The Centers for Disease Control and Prevention has found no unexpected pattern of adverse reactions to coronavirus booster vaccine shots in data gleaned from users of v-safe, its mobile vaccine event-reporting application.
Users registered with the v-safe app receive surveys after vaccination and may report their experiences. The current data represent more than 22,000 app users reporting between Aug. 12 and Sept. 19 — after the CDC had authorized an additional dose of Pfizer’s vaccine for persons with immunocompromising conditions. About 60% of respondents were between ages of 50 and 74.
People who received an initial series of shots from different manufacturers or a second dose of a Johnson & Johnson single-dose vaccine were excluded from the analysis.
Most users reported local and systemic reactions similar to those experienced after their initial vaccinations, according to David K. Shay, M.D., and colleagues from the CDC’s COVID-19 Response Team.
The reactions were “mild to moderate, transient, and most frequently reported the day after vaccination,” although some responses occurred within the week following the shot, the investigators wrote in an analysis posted Tuesday in the CDC’s Morbidity and Mortality Weekly Report.

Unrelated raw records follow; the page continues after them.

(** The events complete in the buffer: an answer, or the text left over. *)
Fixpoint drain (fuel : nat) (accumulated : str) : str + result Json McpError :=
  match fuel with
  | O => inl accumulated
  | S fuel =>
      match parse_next_sse_event accumulated with
      | None => inl accumulated
      | Some (_, event_data, rest) =>
          match from_str event_data with
          | None => drain fuel rest
          | Some json =>
              match get json "error" with
              | Some err => inr (Err (jsonrpc_error_from_value err))
              | None =>
                  match get json "result" with
                  | Some result => inr (Ok result)
                  | None => drain fuel rest
                  end
              end
          end
      end
  end.

(** [usize::saturating_add]. *)
Definition usize_add (a b : N) : N := N.min 18446744073709551615 (a + b)%N.

Fixpoint parse_sse_tool_response (max_response_bytes : option N) (arrivals : list arrival)
    (accumulated : str) (received_bytes : N) : result Json McpError :=
  match arrivals with
  | [] => Err (TransportError "SSE stream idle timeout (60s)")
  | Chunk chunk :: more =>
      let received_bytes := usize_add received_bytes (N.of_nat (length chunk)) in
      match match max_response_bytes with
            | Some limit_bytes => if (limit_bytes <? received_bytes)%N then Some limit_bytes else None
            | None => None
            end with
      | Some limit_bytes => Err (ResponseTooLarge limit_bytes)
      | None =>
          let accumulated := accumulated ++ from_utf8_lossy chunk in
          match drain (S (length accumulated)) accumulated with
          | inr answer => answer
          | inl accumulated =>
              parse_sse_tool_response max_response_bytes more accumulated received_bytes
          end
      end
  | Closed :: _ => Err (ProtocolError "SSE stream closed without delivering a JSON-RPC response")
  | Failed msg :: _ => Err (TransportError msg)
  | Idle :: _ => Err (TransportError "SSE stream idle timeout (60s)")
  end.
(* ===== verification/McpCatalog.v ===== *)
(** * The catalog of MCP tools

    Models [crates/simulacra-mcp/src/catalog.rs]: the tools of the servers that the loaded skills of one agent have activated,
    their index, the search that publishes tools, and the calls that only published tools take.

    The manager of the connections is any implementation of [McpManagerOps]; [McpManager.v] has the one of the program.
    Parameters: [char::is_alphanumeric] beyond ASCII and [to_lowercase].  Telemetry is left out, and a score, which grows
    with the number of different words of a query, is a number without a bound. *)

From S2P Require Import Prelude.
From S2P Require Import Text.
From S2P Require Import Utf8.
From S2P Require Import Capability.
From S2P Require Import Json.
From S2P Require Import Tools.
From S2P Require Import ShellExec.
From S2P Require Import Mcp.

(** ** Servers *)

Record WasmMcpServerDescriptor := { module_path : str; network_allowlist : list str; wasm_agent_id : str }.
Variant McpServerKind := Network (url : str) (transport : option str) | Wasm (d : WasmMcpServerDescriptor).
Record McpServerDescriptor := { server_name : str; server_kind : McpServerKind }.
Definition descriptor_network (name url : str) (transport : option str) : McpServerDescriptor :=
  {| server_name := name; server_kind := Network url transport |}.
Definition descriptor_wasm (name : str) (d : WasmMcpServerDescriptor) : McpServerDescriptor :=
  {| server_name := name; server_kind := Wasm d |}.

(** What the catalog asks of the manager; a connection to a module says at which stage it failed. *)
Class McpManagerOps (M Value : Type) := {
  append_journal_tool_call : M -> str -> Value -> M * result unit McpError;
  connect_named : M -> str -> str -> option str -> M * result unit McpError;
  connect_wasm : M -> str -> WasmMcpServerDescriptor -> M * result unit str;
  list_tools_for_server : M -> str -> M * result (list (ToolDefinition Value)) McpError;
  discard_server : M -> str -> M;
  manager_call_tool : M -> str -> str -> Value -> CapabilityToken -> M * result Value McpError;
}.

Section Catalog.
Context {M Value : Type} `{McpManagerOps M Value} `{JsonOps Value} (alphanumeric : str -> bool) (to_lowercase : str -> str).

(** ** The index *)

(** [value.split(|c| !c.is_alphanumeric())]; every turn consumes a character. *)
Fixpoint split_words (fuel : nat) (cur s : str) : list str :=
  match fuel, s with
  | S fuel, c :: _ =>
      let width := utf8_width c in
      let ch := firstn width s in
      let rest := skipn width s in
      if is_alphanumeric alphanumeric ch then split_words fuel (cur ++ ch) rest else cur :: split_words fuel [] rest
  | _, _ => [cur]
  end.
Definition normalize_tokens (value : str) : list str :=
  to_lowercase <$> List.filter (fun token => negb (str_eqb token [])) (split_words (length value) [] value).

Record SearchEntry := {
  entry_server : str;
  tool_index : nat;
  entry_tool_name : str;
  normalized_tool_name : str;
  server_tokens : list str;
  tool_tokens : list str;
  description_tokens : list str;
}.
Record CatalogSnapshot := { entries : list SearchEntry; postings : gmap str (list nat) }.
Definition snapshot_default : CatalogSnapshot := {| entries := []; postings := ∅ |}.

Abbreviation Inventories := (gmap str (list (ToolDefinition Value))).
(** A [BTreeMap] in the order of its keys, and a set of words as it iterates. *)
Definition key_le {A} (a b : str * A) : Prop := str_le (fst a) (fst b).
#[local] Instance key_le_dec {A} (a b : str * A) : Decision (key_le a b).
Proof. unfold key_le. apply _. Defined.
Definition ascending {A} (m : gmap str A) : list (str * A) := merge_sort key_le (map_to_list m).

Definition indexed_tokens (e : SearchEntry) : gset str := list_to_set (server_tokens e ++ tool_tokens e ++ description_tokens e).
Definition push_posting (i : nat) (token : str) (p : gmap str (list nat)) : gmap str (list nat) :=
  <[token := unwrap_or (p !! token) [] ++ [i]]> p.
Definition add_entry (e : SearchEntry) (s : CatalogSnapshot) : CatalogSnapshot :=
  {| entries := entries s ++ [e];
     postings := fold_right (push_posting (length (entries s))) (postings s) (elements (indexed_tokens e)) |}.
Definition entry_of (server : str) (i : nat) (t : ToolDefinition Value) : SearchEntry :=
  let tool_tokens := normalize_tokens (def_name t) in
  {| entry_server := server; tool_index := i; entry_tool_name := def_name t; normalized_tool_name := join " " tool_tokens;
     server_tokens := normalize_tokens server; tool_tokens := tool_tokens; description_tokens := normalize_tokens (def_description t) |}.
(** The entries in the order the two loops make them. *)
Definition entries_of (m : Inventories) : list SearchEntry :=
  flat_map (fun '(server, tools) => imap (entry_of server) tools) (ascending m).
Definition snapshot_build (m : Inventories) : CatalogSnapshot := fold_left (fun s e => add_entry e s) (entries_of m) snapshot_default.

(** [range(term..)]: the words from [term] on, up to the first that does not start with it. *)
Fixpoint take_prefixed (term : str) (l : list (str * list nat)) : list nat :=
  match l with
  | [] => []
  | (token, ps) :: l => if starts_with term token then ps ++ take_prefixed term l else []
  end.
Definition range_from (term : str) (p : gmap str (list nat)) : list (str * list nat) :=
  List.filter (fun kv => str_leb term (fst kv)) (ascending p).
Definition candidates_for_term (s : CatalogSnapshot) (term : str) : gset nat :=
  list_to_set (unwrap_or (postings s !! term) [] ++
               (if (3 <=? char_count term)%nat then take_prefixed term (range_from term (postings s)) else [])).

(** ** Ranking *)

Definition field_score (tokens : list str) (term : str) (exact prefix : N) : N :=
  if existsb (fun token => str_eqb token term) tokens then exact
  else if (3 <=? char_count term)%nat && existsb (starts_with term) tokens then prefix
  else 0.
Definition term_score (e : SearchEntry) (term : str) : N :=
  N.max (N.max (field_score (tool_tokens e) term 6 5) (field_score (server_tokens e) term 4 3)) (field_score (description_tokens e) term 2 1).
Definition score (terms : list str) (e : SearchEntry) : N :=
  let complete_query := join " " terms in
  (fold_left (fun total term => total + term_score e term) terms 0 +
   (if negb (str_eqb complete_query []) && str_eqb complete_query (normalized_tool_name e) then 1000 else 0))%N.

Record RankedMatch := { ranked : SearchEntry; rank : N }.
Definition str_ltb (a b : str) : bool := negb (str_leb b a).
Definition name_ltb (a b : SearchEntry) : bool :=
  str_ltb (entry_server a) (entry_server b) ||
  (str_eqb (entry_server a) (entry_server b) && str_ltb (entry_tool_name a) (entry_tool_name b)).
(** Whether a match goes before one that is there. *)
Definition goes_before (a b : RankedMatch) : bool :=
  (rank b <? rank a)%N || ((rank a =? rank b)%N && name_ltb (ranked a) (ranked b)).
(** [position(..).unwrap_or(len)] and [insert], when the place is among the first [n]. *)
Definition insert_winner (n : nat) (x : RankedMatch) (winners : list RankedMatch) : list RankedMatch :=
  let insertion := unwrap_or (position (goes_before x) winners) (length winners) in
  if (insertion <? n)%nat then firstn n (firstn insertion winners ++ x :: skipn insertion winners) else winners.

(** The first of every word, in order. *)
Fixpoint distinct (seen l : list str) : list str :=
  match l with
  | [] => []
  | x :: l => if existsb (str_eqb x) seen then distinct seen l else x :: distinct (x :: seen) l
  end.
Definition terms_of (query : str) : list str := distinct [] (normalize_tokens query).

Definition candidates (s : CatalogSnapshot) (terms : list str) : gset nat :=
  match terms with
  | [] => set_seq 0 (length (entries s))
  | term :: terms => fold_left (fun kept term => kept ∩ candidates_for_term s term) terms (candidates_for_term s term)
  end.
(** A [BTreeSet] of indices as it iterates.  An index past the entries is a panic ([None]). *)
Definition winners_of (s : CatalogSnapshot) (terms : list str) : option (list RankedMatch) :=
  fold_left (fun ws i =>
    winners ← ws;
    e ← entries s !! i;
    Some (insert_winner 5 {| ranked := e; rank := score terms e |} winners))
    (merge_sort Nat.le (elements (candidates s terms))) (Some []).

(** ** The catalog *)

Record CatalogState := { snapshot : CatalogSnapshot; activated : Inventories; published : gset (str * str) }.
Definition catalog_state_default : CatalogState := {| snapshot := snapshot_default; activated := ∅; published := ∅ |}.
Record McpCatalog := { descriptors : gmap str McpServerDescriptor; manager : M; catalog_state : CatalogState }.
Definition set_manager (m : M) (c : McpCatalog) : McpCatalog :=
  {| descriptors := descriptors c; manager := m; catalog_state := catalog_state c |}.
Definition set_catalog_state (s : CatalogState) (c : McpCatalog) : McpCatalog :=
  {| descriptors := descriptors c; manager := manager c; catalog_state := s |}.

Fixpoint descriptors_by_name (ds : list McpServerDescriptor) (by_name : gmap str McpServerDescriptor)
    : result (gmap str McpServerDescriptor) ToolError :=
  match ds with
  | [] => Ok by_name
  | d :: ds =>
      if str_eqb (trim (server_name d)) [] then Err (ExecutionFailed "configured MCP server requires a non-empty name")
      else
        match by_name !! server_name d with
        | Some _ => Err (ExecutionFailed "duplicate configured MCP server name")
        | None => descriptors_by_name ds (<[server_name d := d]> by_name)
        end
  end.
Definition catalog_build (ds : list McpServerDescriptor) (m : M) : result McpCatalog ToolError :=
  let? by_name := descriptors_by_name ds ∅ in
  Ok {| descriptors := by_name; manager := m; catalog_state := catalog_state_default |}.

(** One pattern of [capability_allows_server]. *)
Definition pattern_allows_server (server pattern : str) : bool :=
  match split_on ":" pattern with
  | mcp :: name :: _ :: _ => str_eqb mcp "mcp" && (str_eqb name server || str_eqb name "*")
  | _ => false
  end.
Definition capability_allows_server (capability : CapabilityToken) (server : str) : bool :=
  existsb (pattern_allows_server server) (mcp_tools capability).

Definition unknown_server (skill server : str) : ToolError :=
  ExecutionFailed ("skill " ++ debug_str skill ++ " references unknown MCP server " ++ debug_str server).
Definition not_allowed (skill server : str) : ToolError :=
  ExecutionFailed ("skill " ++ debug_str skill ++ " is not allowed to activate MCP server " ++ debug_str server).
Definition not_audited (skill : str) : ToolError :=
  ExecutionFailed ("skill " ++ debug_str skill ++ " MCP activation could not be audited").
Definition sanitized_activation_error (skill server stage : str) : ToolError :=
  ExecutionFailed ("skill " ++ debug_str skill ++ " could not activate MCP server " ++ debug_str server ++ " during " ++ stage).

Fixpoint validate_dependencies (c : McpCatalog) (skill : str) (servers : list str) (capability : CapabilityToken) : result unit ToolError :=
  match servers with
  | [] => Ok tt
  | server :: servers =>
      match descriptors c !! server with
      | None => Err (unknown_server skill server)
      | Some _ =>
          if capability_allows_server capability server then validate_dependencies c skill servers capability
          else Err (not_allowed skill server)
      end
  end.

(** One server of an activation: its connection and its inventory. *)
Definition activate_server (ds : gmap str McpServerDescriptor) (skill server : str) (m : M)
    : M * result (list (ToolDefinition Value)) ToolError :=
  match ds !! server with
  | None => (m, Err (unknown_server skill server))
  | Some d =>
      let '(m, connected) :=
        match server_kind d with
        | Network url transport =>
            let '(m, r) := connect_named m (server_name d) url transport in
            (m, map_err (fun _ => sanitized_activation_error skill server "connect") r)
        | Wasm w => let '(m, r) := connect_wasm m server w in (m, map_err (sanitized_activation_error skill server) r)
        end in
      match connected with
      | Err e => (m, Err e)
      | Ok _ =>
          let '(m, r) := list_tools_for_server m server in
          (m, map_err (fun _ => sanitized_activation_error skill server "inventory") r)
      end
  end.
Fixpoint activate_pending (ds : gmap str McpServerDescriptor) (skill : str) (pending : list str) (temporary : Inventories) (m : M)
    : M * result Inventories ToolError :=
  match pending with
  | [] => (m, Ok temporary)
  | server :: pending =>
      match activate_server ds skill server m with
      | (m, Err e) => (m, Err e)
      | (m, Ok tools) => activate_pending ds skill pending (<[server := tools]> temporary) m
      end
  end.

Definition count_tools (m : Inventories) : nat := list_sum ((fun kv => length (snd kv)) <$> map_to_list m).

Definition activate (skill : str) (servers : list str) (capability : CapabilityToken) : SE McpCatalog ToolError nat := fun c =>
  let unique := distinct [] servers in
  let '(m, audited) := append_journal_tool_call (manager c) "mcp_activation"
    (json_object ["skill" ↦ json_string skill; "servers" ↦ json_array (json_string <$> unique)]) in
  let c := set_manager m c in
  match audited with
  | Err _ => (c, Err (not_audited skill))
  | Ok _ =>
      match validate_dependencies c skill unique capability with
      | Err e => (c, Err e)
      | Ok _ =>
          let pending := List.filter (fun server => bool_decide (activated (catalog_state c) !! server = None)) unique in
          match pending with
          | [] => (c, Ok 0%nat)
          | _ =>
              match activate_pending (descriptors c) skill pending ∅ (manager c) with
              | (m, Err e) => (set_manager (fold_left discard_server pending m) c, Err e)
              | (m, Ok temporary) =>
                  let state := catalog_state c in
                  let activated := temporary ∪ activated state in
                  (set_catalog_state {| snapshot := snapshot_build activated; activated := activated; published := published state |} (set_manager m c),
                   Ok (count_tools temporary))
              end
          end
      end
  end.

The most frequently reported experience has been injection site pain (71%), fatigue (56%) and headache (43%), they noted. About 32% reported that vaccine reactions had affected their health, and 28% said that they were unable to perform normal daily activities — usually on the day after vaccination.
About 2% of respondents said that they had sought medical care , and 13 respondents (0.1%) were hospitalized. The v-safe survey does not collect reasons for receiving medical care or hospitalization. But registrants who report seeking medical attention are contacted by staff at the national Vaccine Adverse Event Reporting System, and encouraged to complete a VAERS report.
Full findings are available on the CDC’s website.